Un procès historique pour la responsabilité environnementale des entreprises
La compagnie pétrolière TotalEnergies comparaît devant le Tribunal de Paris à partir de ce jeudi 19 février 2026 pour un procès qui pourrait marquer un tournant dans la responsabilité environnementale des multinationales. La société est accusée d'avoir manqué à son devoir de vigilance concernant les risques environnementaux liés à ses activités, dans une affaire portée par un collectif d'associations écologistes et la Ville de Paris.

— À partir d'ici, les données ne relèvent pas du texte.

Lemma rec_create_taken s p rec_addr rd_addr aux :
  quiescent s → slots s = ∅ → delegated_wiped s → is_u64 rec_addr → is_u64 rd_addr → op_ok (MRec (c_measured p)) →
  (∀ g_rd, lockable s rd_addr GRANULE_STATE_RD = Some g_rd →
     ∃ d m, mem s !! g_rd = Some (PRd d) ∧ rd_rec_ok d ∧ rim d = slot_of (algorithm d) m) →
  NoDup aux → (length aux <= 16)%nat →
  (∀ g, g ∈ aux → ∃ a, is_u64 a ∧ lockable s a GRANULE_STATE_DELEGATED = Some g) →
  let out := (find_lock_two_granules rec_addr GRANULE_STATE_DELEGATED rd_addr GRANULE_STATE_RD ≫= λ og,
     match og with
     | None => mret RMI_ERROR_INPUT
     | Some (g_rec, g_rd) => rec_create_locked p g_rec g_rd aux (Z.of_nat (length aux))
     end ≫= λ ret,
     mwhen (negb (ret =? RMI_SUCCESS)) (free_rec_aux_granules aux (Z.of_nat (length aux)) false) ≫= λ _, mret ret) (with_aux aux s) in
  match lockable s rec_addr GRANULE_STATE_DELEGATED, lockable s rd_addr GRANULE_STATE_RD with
  | Some g_rec, Some g_rd =>
      if decide (g_rec ∈ aux) then out = Ok (RMI_ERROR_INPUT, s) else rec_outcome s p g_rec g_rd aux out
  | _, _ => out = Ok (RMI_ERROR_INPUT, s)
  end.
Proof using L HL CL CRL.
  intros Hq Hs Hw Hur Hud Hop Hrd Hnd Hlen Haux out.
  assert (Hg : ∀ g, g ∈ aux → in_state s GRANULE_STATE_DELEGATED g ∧ has_addr g ∧ mem s !! g = Some PZero).
  { intros g Hin. destruct (Haux g Hin) as (a & Ha & Hl). destruct (delegated_granule _ _ _ Hq Hw Ha Hl) as (Had & _ & Hm & tag & Ht).
    split; [by exists tag|]. done. }
  pose proof (free_taken s aux Hs Hnd Hlen ltac:(intros g Hin; by destruct (Hg g Hin) as (? & ? & _))) as Hfree.
  pose proof (find_lock_two_granules_spec (with_aux aux s) rec_addr GRANULE_STATE_DELEGATED rd_addr GRANULE_STATE_RD
    (with_aux_quiet aux s Hq) Hur Hud) as Hf. rewrite !with_aux_lockable in Hf by done.
  assert (Hfail : find_lock_two_granules rec_addr GRANULE_STATE_DELEGATED rd_addr GRANULE_STATE_RD (with_aux aux s) = Ok (None, with_aux aux s) →
    out = Ok (RMI_ERROR_INPUT, s)).
  { intros Hnone. unfold out. run_step Hnone. rewrite ret_bind. cbn [negb mwhen Z.eqb RMI_ERROR_INPUT RMI_SUCCESS]. by run_step Hfree. }
  destruct (lockable s rec_addr GRANULE_STATE_DELEGATED) as [g_rec|] eqn:Hlr; [|by apply Hfail].
  destruct (lockable s rd_addr GRANULE_STATE_RD) as [g_rd|] eqn:Hld; cycle 1.
  { apply Hfail. rewrite Hf. cbn [mbind option_bind]. by destruct (decide (g_rec ∈ aux)). }
  cbn [mbind option_bind] in Hf. destruct (decide (g_rec ∈ aux)) as [|Hout]; [by apply Hfail|].
  destruct (lockable_Some _ _ _ _ Hq Hud Hld) as (Hfd & _ & Had & _ & _ & rc & tagd & Hgd & Hok & _).
  destruct (delegated_granule _ _ _ Hq Hw Hur Hlr) as (Har & _ & Hmr & tagr & Hgr).
  assert (Hne : g_rec ≠ g_rd).
  { intros ->. rewrite Hgr in Hgd. injection Hgd as Hgd _. apply (f_equal d_state) in Hgd. rewrite !desc_state in Hgd; done. }
  assert (Hrda : g_rd ∉ aux).
  { intros Hin. destruct (Hg g_rd Hin) as ([tag Ht] & _). rewrite Hgd in Ht. injection Ht as Ht _. apply (f_equal d_state) in Ht. rewrite !desc_state in Ht; done. }
  rewrite decide_False in Hf by done.
  destruct (Z.eqb_spec rec_addr rd_addr) as [->|Hna].
  { exfalso. apply Hne. apply lockable_find in Hlr. congruence. }
  destruct (Hrd g_rd eq_refl) as (d & m & Hmd & Hd & Hrim). exists d, rc, tagr, tagd. do 4 (split; [done|]).
  assert (Hready : ∀ g3, (num_rec_aux d = Z.of_nat (length aux) → aux !! 3%nat = Some g3) →
    rec_ready (with_aux aux s) g_rec g_rd rc tagr tagd g3 d p aux).
  { intros g3 H3. split; try done.
    - cbn. by rewrite restate_out.
    - cbn. by rewrite restate_out.
    - by exists m.
    - apply Forall_forall. intros g Hin. by destruct (Hg g Hin) as (_ & ? & _).
    - intros Hn. apply H3, list_elem_of_lookup_2 in Hn. destruct (Hg g3 Hn) as (_ & _ & ?). split; [done|]. split; congruence. }
  assert (H3 : ∃ g3, num_rec_aux d = Z.of_nat (length aux) → aux !! 3%nat = Some g3).
  { destruct (aux !! 3%nat) as [g3|] eqn:H3; [by exists g3|]. exists 0. intros Hn. apply lookup_ge_None in H3.
    pose proof (rr_aux d Hd). lia. }
  destruct H3 as [g3 H3]. pose proof (rec_create_locked_run _ _ _ _ _ _ _ _ _ _ (Hready g3 H3)) as Hrun.
  unfold out. run_step Hf. cbv iota.
  destruct (rec_refused rc d p (Z.of_nat (length aux))) as [e|] eqn:Href.
  - run_step Hrun. rewrite (rec_refused_error _ _ _ _ _ Href). cbn [negb mwhen]. by run_step Hfree.
  - destruct Hrun as (r & ctx & a & Hrun & Hfresh & Hreg & Ha & _). exists g3, r, ctx, a. split; [|split; [|done]].
    + by run_step Hrun.
    + apply H3. unfold rec_refused in Href. repeat case_match; try done.
      match goal with Hx : negb (_ =? num_rec_aux d) = false |- _ => apply negb_false_iff, Z.eqb_eq in Hx end. lia.
Qed.
(** The command up to the auxiliary granules. *)
Lemma smc_rec_create_request s rd_addr rec_addr params_addr :
  quiescent s → slots s = ∅ → is_u64 params_addr →
  smc_rec_create rd_addr rec_addr params_addr s
  = match host_rec_params s params_addr with
    | None => Ok (RMI_ERROR_INPUT, s)
    | Some p =>
        let n := u32 (c_num_aux p) in
        if MAX_REC_AUX_GRANULES <? n then Ok (RMI_ERROR_INPUT, s)
        else match pick_aux s (take (Z.to_nat n) (c_aux p)) [] with
          | (true, aux) => (find_lock_two_granules rec_addr GRANULE_STATE_DELEGATED rd_addr GRANULE_STATE_RD ≫= λ og,
              match og with
              | None => mret RMI_ERROR_INPUT
              | Some (g_rec, g_rd) => rec_create_locked p g_rec g_rd aux (Z.of_nat (length aux))
              end ≫= λ ret,
              mwhen (negb (ret =? RMI_SUCCESS)) (free_rec_aux_granules aux (Z.of_nat (length aux)) false) ≫= λ _, mret ret) (with_aux aux s)
          | (false, []) => Ok (RMI_ERROR_INPUT, s)
          | (false, _) => Err FAssert
          end
    end.
Proof using L HL.
  clear CL CRL. intros Hq Hs Ha. unfold smc_rec_create. pose proof (host_rec_params_ok s params_addr) as Hok. revert Hok. unfold host_rec_params.
  destruct (find_granule_total params_addr Ha) as [[g|] Hf]; rewrite Hf; run_step (lift_run _ _ s eq_refl); [|done].
  pose proof (find_granule_Some _ _ Ha Hf) as (_ & Hr & _). destruct (Hq g Hr) as (gr & Hg & st & rc & tag & -> & Hgk & _).
  unfold granule_unlocked_state. erewrite bind_run by (by eapply STATE_run). rewrite Hg. cbn [Gr descriptor]. rewrite desc_state by done.
  cbn [v_state]. destruct (st =? GRANULE_STATE_NS); cbn [negb]; [|done].
  erewrite bind_run by (apply ns_buffer_read_run; [by eapply find_granule_has_addr|by rewrite Hs|lia|done|done|done]).
  change (Z.to_nat (4096 / 8)) with 512%nat. change (0 mod 4096) with 0.
  destruct (memcpy_ns_read 512 _ g 0) as [[|] bytes]; cbn [negb]; [|done]. intros Hok.
  set (p := rec_params_of_bytes bytes) in *. destruct (Hok p eq_refl) as (_ & Hu & Hlen). cbv zeta.
  destruct (Z.ltb_spec MAX_REC_AUX_GRANULES (u32 (c_num_aux p))) as [|Hn]; [done|].
  set (n := u32 (c_num_aux p)) in *. assert (Hn0 : 0 <= n <= 16) by (change MAX_REC_AUX_GRANULES with 16 in Hn; unfold n, u32 in *; pose proof (Z.mod_pos_bound (c_num_aux p) (2 ^ 32) ltac:(lia)); lia).
  set (l := take (Z.to_nat n) (c_aux p)). assert (Hl : length l = Z.to_nat n) by (unfold l; rewrite length_take; lia).
  pose proof (take_aux_loop_run s (c_aux p) l [] Hq (Forall_take _ _ _ Hu)) as Hloop. unfold with_aux in Hloop at 1.
  rewrite restate_nil, Hl in Hloop. cbn [length drop] in Hloop. change (Z.of_nat 0) with 0 in Hloop.
  replace (set_granules (granules s) s) with s in Hloop by (by destruct s).
  specialize (Hloop eq_refl NoDup_nil_2 ltac:(intros h Hh; by apply not_elem_of_nil in Hh) ltac:(lia)). pose proof (pick_aux_spec s l [] (Forall_take _ _ _ Hu)) as Hpick.
  destruct (pick_aux s l []) as [[|] [|g1 aux]]; [run_step Hloop|run_step Hloop|by run_step Hloop|by apply bind_run_err].
  all: destruct Hpick as [_ Hpl]; specialize (Hpl eq_refl); rewrite Hl in Hpl; cbn [length Nat.add] in Hpl.
  all: replace n with (Z.of_nat (Z.to_nat n)) by lia; rewrite <- Hpl; done.
Qed.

La loi sur le devoir de vigilance : un texte méconnu aux implications majeures
Adoptée en France en 2017, la loi sur le devoir de vigilance impose aux grandes entreprises d'identifier, de prévenir et d'atténuer les risques graves liés aux droits humains, à la santé et à l'environnement résultant de leurs activités, y compris celles de leurs sous-traitants et fournisseurs. Bien que son nom puisse sembler technique, ce texte représente potentiellement un levier puissant pour tenir les multinationales responsables de leurs impacts écologiques.
Ce cadre juridique oblige les entreprises concernées à établir, publier et mettre en œuvre un plan de vigilance, avec des mesures de suivi appropriées. L'objectif est clair : empêcher que les grandes sociétés ne polluent en toute impunité, en créant une obligation de prévention et de réparation des dommages environnementaux.
Les enjeux considérables du procès contre TotalEnergies
Le procès qui s'ouvre ce jeudi 19 février et se poursuit vendredi 20 février présente des enjeux à la fois financiers et climatiques particulièrement lourds. D'un côté, TotalEnergies risque des conséquences financières significatives si elle est reconnue coupable de manquement à ses obligations de vigilance. De l'autre, ce procès pourrait établir un précédent juridique important pour toutes les multinationales opérant en France.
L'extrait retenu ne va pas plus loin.